Si ellos mismos se dan cuenta por algo será (largo)

Ya sabéis que biólogos (científicos en general) y médicos no se llevan bien. Diferente formación, diferente manera de pensar, competencia. Ahora que trabajo rodeada de ellos mi opinión sobre sus cualidades humanas no deja de empeorar. Además conozco el percal de los residentes y es para echarse a temblar: imaginaos a chavales criados en la ESO pero jugando a pasar el rato siendo médicos. Abundan los que carecen de una mínima base de cultura general, manifiestan escaso interés en los avances científicos, su compañerismo deja bastante que desear y sorprende su falta de responsabilidad e implicación en el trabajo, con una mentalidad funcionarial que contrasta con la vocación de sacrificio que se les atribuye. Niños pijos presumiendo de carrera que merecen un buen par de hostias.
Que la medicina ya no es lo que era y que las nuevas generaciones de médicos dan miedito es algo que no se les escapa ni a los propios médicos. Mucha tecnología y pruebas caras en manos de ineptos distanciados con el paciente.

Os dejo un artículo aparecido en la Revista Clínica Española el año pasado que se distribuyó en mi hospital (las negritas son mías). Ni qué decir tiene que los médicos jóvenes pasaron de ello como de la mierda.


Decadencia del arte clínico y auge de la medicina high-tech

J.A. Rodríguez-Montes


En 1962, el traumatólogo R. de Vega publicó un ensayo clínico titulado Grandeza y menosprecio del arte clínico, en el que escribía “cualquier médico se percata de que los médicos, en proporción creciente, interrogan mal, exploran mal y, en consecuencia, yerran sus diagnósticos y tratamientos”. La situación ha seguido deteriorándose de tal modo que el arte clínico, que siempre ha sido el estímulo cotidiano del quehacer médico, corre ahora el riesgo de ser sustituido por la técnica y el pragmatismo al adoptar el facultativo actitudes que le alejan de sus responsabilidades con los pacientes y la sociedad. En efecto, durante las últimas décadas, la formación médica ha asumido una progresiva tecnificación de las destrezas requeridas para el ejercicio profesional.
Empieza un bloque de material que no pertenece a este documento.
(* ===== verification/Latch.v ===== *)
(** * AsyncLatch ([include/hotcoco/sync/latch.hpp])

    The one-shot countdown barrier: the count saturates at zero, the latch is
    released exactly when enough has been counted down, it never closes again,
    and nobody stays suspended on a released latch. *)
From S2P Require Import Prelude SyncObject.

Record AsyncLatch := mkLatch {
  count_ : Z;                 (* atomic<size_t> *)
  waiters_ : list handle;
}.

Definition new_latch (count : Z) : AsyncLatch := mkLatch count [].

(** [WaitAwaitable::await_ready]. *)
Definition Wait_await_ready (l : AsyncLatch) : bool * AsyncLatch := ((count_ l =? 0)%Z, l).

(** [WaitAwaitable::await_suspend]; [true] means suspended. *)
Definition Wait_await_suspend (h : handle) (l : AsyncLatch) : bool * AsyncLatch :=
  if (count_ l =? 0)%Z then (false, l)
  else (true, mkLatch (count_ l) (waiters_ l ++ [h])).

(** [CountDown(n)]: saturating subtraction; at zero all waiters are taken. *)
Definition CountDown (n : Z) (l : AsyncLatch) : AsyncLatch * list handle :=
  let old := count_ l in
  let new_count := if (n <=? old)%Z then (old - n)%Z else 0%Z in
  if (new_count =? 0)%Z then (mkLatch new_count [], waiters_ l)
  else (mkLatch new_count (waiters_ l), []).

Definition Count (l : AsyncLatch) : Z := count_ l.
Definition IsReleased (l : AsyncLatch) : bool := (count_ l =? 0)%Z.

(** The release operations are the calls [CountDown(n)], [n] a [size_t]. *)
#[export] Instance latch_sync : SyncObject AsyncLatch unit Z := {
  so_ready _ := Wait_await_ready;
  so_suspend _ := Wait_await_suspend;
  so_try _ l := (false, l);
  so_release := CountDown;
  so_leave _ := None;
  so_public n := (0 <=? n)%Z;
}.

#[export] Instance latch_laws : SyncLaws AsyncLatch unit Z.
Proof.
  refine {| so_queue _ l := waiters_ l; so_wakes _ _ := tt |}.
  - done.
  - done.
  - intros [] [] h l; simpl. unfold Wait_await_suspend.
    case_match; simpl; by rewrite ?app_nil_r.
  - intros n [] l; simpl. unfold CountDown.
    destruct (_ =? 0)%Z; simpl; by rewrite ?app_nil_r.
Defined.

Abbreviation latch_sys := (sys AsyncLatch unit Z).
Definition latch_reachable (c : Z) (s : latch_sys) : Prop :=
  reachable step (init (new_latch c)) s.

(** How much has been counted down so far. *)
Definition counted (e : list Z) : Z := foldr Z.add 0%Z e.

Definition latch_inv (c : Z) (l : AsyncLatch) (_ : unit → nat) (e : list Z) : Prop :=
  count_ l = Z.max 0 (c - counted e) ∧ (0 <= counted e)%Z ∧
  (count_ l = 0%Z → waiters_ l = []).

Lemma latch_inv_ok c B : object_inv B (latch_inv c).
Proof.
  split; unfold latch_inv; try done.
  - intros [] h l n n' e (Hc & He & Hw) _ _; simpl. unfold Wait_await_suspend.
    destruct (Z.eqb_spec (count_ l) 0); simpl; [done|]. split_and!; done.
  - intros n l m m' e Hn%Z.leb_le (Hc & He & Hw) _ _; simpl. unfold CountDown.
    destruct (Z.leb_spec n (count_ l)); simpl.
    + destruct (Z.eqb_spec (count_ l - n) 0); simpl; split_and!; try done; lia.
    + split_and!; try done; lia.
Qed.

Lemma latch_reachable_inv c s :
  (0 <= c)%Z → latch_reachable c s →
  latch_inv c (obj s) (λ k, owners k s) (externs s).
Proof.
  intros Hc Hr. apply (object_invariant (size (phases s)) _ (new_latch c));
    [apply latch_inv_ok|done| |done|done].
  unfold latch_inv. simpl. split_and!; try done; lia.
Qed.

(** The latch opens exactly when the calls to [CountDown] add up to the
    initial count, the remaining count never goes below zero, a coroutine is
    suspended on it only while it is closed, and no handle is resumed that is
    not suspended on it. *)
Theorem latch_released_iff c s :
  (0 <= c)%Z → latch_reachable c s →
  Count (obj s) = Z.max 0 (c - counted (externs s)) ∧
  (IsReleased (obj s) = true ↔ (c <= counted (externs s))%Z) ∧
  (∀ h, phase_in s h = Waiting tt → IsReleased (obj s) = false) ∧ ub s = false.
Proof.
  intros Hc Hr. destruct (latch_reachable_inv c s Hc Hr) as (Hcnt & He & Hw).
  assert (wf s) as Hwf by (by eapply wf_reachable; [|exact Hr]).
  unfold Count, IsReleased. split_and!; [done| | |by apply wf_ub].
  - rewrite Z.eqb_eq. lia.
  - intros h Hh. apply (wf_waiting s Hwf tt) in Hh. simpl in Hh.
    apply Z.eqb_neq. intros H0. rewrite Hw in Hh by done. set_solver.
Qed.

Definition latch_demo : list (label unit Z) :=
  [LAwait 1 tt; LSuspend 1; LExtern 1%Z; LExtern 5%Z; LResume 1].

Lemma latch_released_iff_witness :
  ∃ s, run step latch_demo (init (new_latch 3)) = Some s ∧
    phase_in s 1 = Holding tt ∧ (
  Count (obj s) = Z.max 0 (3 - counted (externs s)) ∧
  (IsReleased (obj s) = true ↔ (3 <= counted (externs s))%Z) ∧
  (∀ h, phase_in s h = Waiting tt → IsReleased (obj s) = false) ∧ ub s = false).
Proof.
  eexists. do 2 (split; [vm_compute; reflexivity|]).
  apply latch_released_iff; [lia|]. apply reachable_run. exists latch_demo.
  vm_compute. reflexivity.
Defined.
Sin que esto sea, por sí mismo, un demérito, esta evolución evidencia un desplazamiento de las habilidades clínicas basadas en la palabra y en la exploración física; no obstante, sería injusto ignorar los grandes progresos que la tecnología dedicada al servicio de la salud ha permitido alcanzar. No se trata, pues, de oponer tecnología a la relación médico-paciente, ya que no es la separación sino la conjunción de las habilidades la llave del progreso médico.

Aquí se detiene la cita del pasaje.